Non-alcoholic fatty liver is commonly associated with obesity, but it is increasingly diagnosed in non-obese individuals as well. This study aims to investigate the prevalence of non-alcoholic fatty liver in non-obese individuals.

This is a systematic review and meta-analysis study that included data from datasets of PubMed, Scopus, Cochrane Library, and Scopus. The researchers identified 93 studies, 84 of which were used for prevalence analysis, five for incidence analysis, and eight for outcome analysis. The primary outcome of the study was the prevalence of non-alcoholic fatty liver in non-obese individuals.

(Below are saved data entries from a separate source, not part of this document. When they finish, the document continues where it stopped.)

Lemma cmd_wf_reloc_reserved n c :
  cmd_wf c -> 0 <= n <= reloc_count c -> cmd_wf (reloc_reserved n c).
Proof.
  intros (Hg & Hu & Hi & Hc) Hn.
  destruct (reloc_reserved_room n c Hi Hn) as (Hi' & _ & _ & Hc').
  assert (E : cmd_gen (reloc_reserved n c) = cmd_gen c /\
              w_batch (reloc_reserved n c) = w_batch c)
    by (unfold reloc_reserved; destruct (reloc_overflow c n); split; reflexivity).
  destruct E as [E1 E2]. unfold cmd_wf. rewrite E1, E2, Hc'.
  split; [exact Hg|]. split; [exact Hu|]. split; assumption.
Qed.

Lemma cmd_wf_reloc_added r c :
  cmd_wf c -> reloc_used c < reloc_count c -> cmd_wf (reloc_added r c).
Proof.
  intros (Hg & Hu & Hi & Hc) Hlt. unfold cmd_wf.
  split; [exact Hg|]. split; [exact Hu|]. split; [|exact Hc].
  apply reloc_added_inv; assumption.
Qed.

Lemma CMD_ASSERT_eq lo hi c :
  CMD_ASSERT lo hi c =
  if (lo <=? cmd_gen c) && (cmd_gen c <=? hi) then Ok (tt, c) else AssertFail.
Proof. reflexivity. Qed.

Lemma bind_CMD_ASSERT {B} lo hi (k : unit -> M B) c :
  bind_m (CMD_ASSERT lo hi) k c =
  if (lo <=? cmd_gen c) && (cmd_gen c <=? hi) then k tt c else AssertFail.
Proof. unfold bind_m. rewrite CMD_ASSERT_eq. destruct (_ && _); reflexivity. Qed.

Lemma gen_in_range c :
  cmd_wf c -> (INTEL_GEN_6 <=? cmd_gen c) && (cmd_gen c <=? INTEL_GEN_7_5) = true.
Proof.
  intros ([H1 H2] & _). apply andb_true_iff. split; apply Z.leb_le; assumption.
Qed.
(** * chainsafe_ssz_decoder.js: framing, schema selection, report and
      next-sync-committee check of a beacon-chain Light Client Update.

    The JavaScript functions are embedded as computations of a small
    state-and-exception monad.  The state holds the memory behind the Node
    [Buffer] views and the console; an exception is a thrown JS error.  The
    [@lodestar/types] and [@chainsafe/ssz] packages are not part of the
    repository: their type objects are taken as parameters. *)

From Stdlib Require Import ZArith NArith List String Ascii Lia DecimalString Bool.
From Stdlib.Strings Require Import Byte.
Import ListNotations.
Local Open Scope string_scope.
Local Open Scope Z_scope.

(** ** JavaScript runtime: errors, completions, the world *)

(** A thrown error object: [error.name] and [error.message].  The values
    thrown here are error objects; a library that throws anything else
    ([null], a string) is not covered. *)
Record JsError : Type := mkError { name : string; message : string }.

Definition Error (msg : string) : JsError := mkError "Error" msg.
Definition TypeError (msg : string) : JsError := mkError "TypeError" msg.
Definition RangeError (msg : string) : JsError := mkError "RangeError" msg.

(** How a call ends: it returns a value or it throws. *)
Inductive Completion (A : Type) : Type :=
| Return (a : A)
| Throw (e : JsError).
Arguments Return {A} a.
Arguments Throw {A} e.
(** No layer step of the preset "modern" is left looping. *)
Lemma modern_layer_finishes (fuel : nat) (pid : string)
    (cx cy r_outer r_inner bs bo : R) (i : nat) (g : G) :
  layer_step o svg fuel (modern_plan o svg) pid cx cy r_outer r_inner bs bo i g
  <> Unfinished.
Proof.
  unfold layer_step, plan_at.
  change (List.length (modern_plan o svg)) with 4%nat.
  pose proof (Nat.mod_upper_bound i 4 ltac:(lia)) as Hlt.
  destruct (i mod 4)%nat as [| [| [| [| k]]]]; [| | | | lia];
    cbn [nth modern_plan];
    unfold bind, ret, fixed_rosette, uniform, lift, vary, draw_one, bind, ret, randint;
    cbn [Z.leb Z.compare Z.opp Pos.compare Pos.compare_cont CompOpp get
         ov_ring_spacing ov_rays ov_lobes ov_amplitude ov_points
         ov_hatch_spacing ov_hatch_angle ov_hatch_double outcome_map].
  - destruct (next_uniform g (- rotate_jitter_deg o) (rotate_jitter_deg o)) as [rot g'].
    discriminate.
  - destruct (next_uniform g (- rotate_jitter_deg o) (rotate_jitter_deg o)) as [rot g'].
    unfold pattern_crosshatch.
    destruct (Req_dec_T (mm_to_uu svg 0.6) 0); cbn [outcome_map]; discriminate.
  - destruct (next_int g (-3) 3) as [j g1].
    cbn [get ov_ring_spacing ov_rays ov_lobes ov_amplitude ov_points outcome_map].
    destruct (next_uniform g1 (- rotate_jitter_deg o) (rotate_jitter_deg o)) as [rot g'].
    discriminate.
  - destruct (next_int g (-8) 8) as [j g1].
    cbn [get ov_ring_spacing ov_rays ov_lobes ov_amplitude ov_points outcome_map].
    destruct (next_uniform g1 (- rotate_jitter_deg o) (rotate_jitter_deg o)) as [rot g'].
    discriminate.
Qed.

Lemma breguet_resolved_by_name :
  preset_name o = "breguet"%string ->
  resolve_plan o svg = (breguet_plan o svg, Z.max (Z.max 1 (layers o)) 4).
Proof. intros Hp. unfold resolve_plan, requested_layers. now rewrite Hp. Qed.

(** Away from the preset "breguet" an auto-complex run is never left
    looping. *)
Lemma complex_run_finishes (fuel : nat) (hex : string) :
  auto_complex o = true ->
  preset_name o <> "breguet"%string ->
  effect o svg fuel hex <> Unfinished.
Proof.
  intros Hauto Hnb.
  assert (Hb : String.eqb (preset_name o) "breguet" = false)
    by (now apply String.eqb_neq).
  destruct (String.eqb (preset_name o) "modern") eqn:Hm.
  - apply String.eqb_eq in Hm.
    unfold effect. destruct (doc_center svg) as [cx cy].
    unfold pattern_children. rewrite Hauto. cbn [negb]. rewrite (modern_resolved o svg Hm).
    match goal with
    | |- context [run_layers ?step ?idxs ?g] =>
        pose proof (run_layers_finishes step idxs
                      (modern_layer_finishes fuel _ cx cy _ _ _ _) g) as Hfin;
        destruct (run_layers step idxs g) as [[lgs g'] | e |]
    end; cbn [outcome_map]; [discriminate | discriminate | contradiction].
  - destruct (Z_le_gt_dec 0 (lobe_jitter o)) as [Hj | Hj].
    + destruct (rosette_effect_returns o svg Hb Hm fuel hex Hauto Hj) as [d [Hd _]].
      rewrite Hd. discriminate.
    + rewrite (rosette_effect_raises o svg Hb Hm fuel hex Hauto) by lia. discriminate.
Qed.

(** With the preset "breguet" and a positive ring spacing the run returns. *)
Lemma breguet_run_returns :
  auto_complex o = true ->
  preset_name o = "breguet"%string ->
  0 < mm_to_uu svg 0.45 ->
  exists fuel0 : nat, forall (fuel : nat) (hex : string),
    (fuel0 <= fuel)%nat -> exists d, effect o svg fuel hex = Returned d.
Proof.
  intros Hauto Hp Hspacing.
  destruct (pattern_concentric_returns (outer_radius o svg) (inner_radius o svg)
              (mm_to_uu svg 0.45) Hspacing) as [n [_ Hn]].
  exists (S n). intros fuel hex Hfuel.
  unfold effect. destruct (doc_center svg) as [cx cy].
  unfold pattern_children. rewrite Hauto. cbn [negb].
  rewrite (breguet_resolved_by_name Hp).
  match goal with
  | |- context [run_layers ?step ?idxs ?g] =>
      destruct (run_layers_returns step idxs
                  (breguet_layer_returns o svg fuel _ cx cy _ _ _ _ _
                     (fun w c op => Hn fuel cx cy w c op ltac:(lia))) g)
        as [lgs [g' Hrun]]
  end.
  unfold outer_radius, inner_radius in Hrun. rewrite Hrun.
  cbn [outcome_map]. eexists. reflexivity.
Qed.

The researchers found that the prevalence of non-alcoholic fatty liver disease (NAFLD) in non-obese individuals varied between 25 and 50%. The incidence of non-obese NAFLD was 24.6 among 1,000 person-years. The incidence of all-cause mortality was 12.1 among 1,000 person-years 4.1 per 1,000 person-years for liver-related mortality. The onset of hypertension in non-obese NAFLD patients was 56.1 per 1,000 person-years, and the onset of cardiovascular disease was 18.7 per 1,000 person-years.

The research concluded that around 40% of NAFLD patients were non-obese, and almost 20% of them were lean. Both lean and non-obese groups had significant liver and non-liver morbidities. The study also indicated that obesity should not be the sole criterion for NAFLD screening.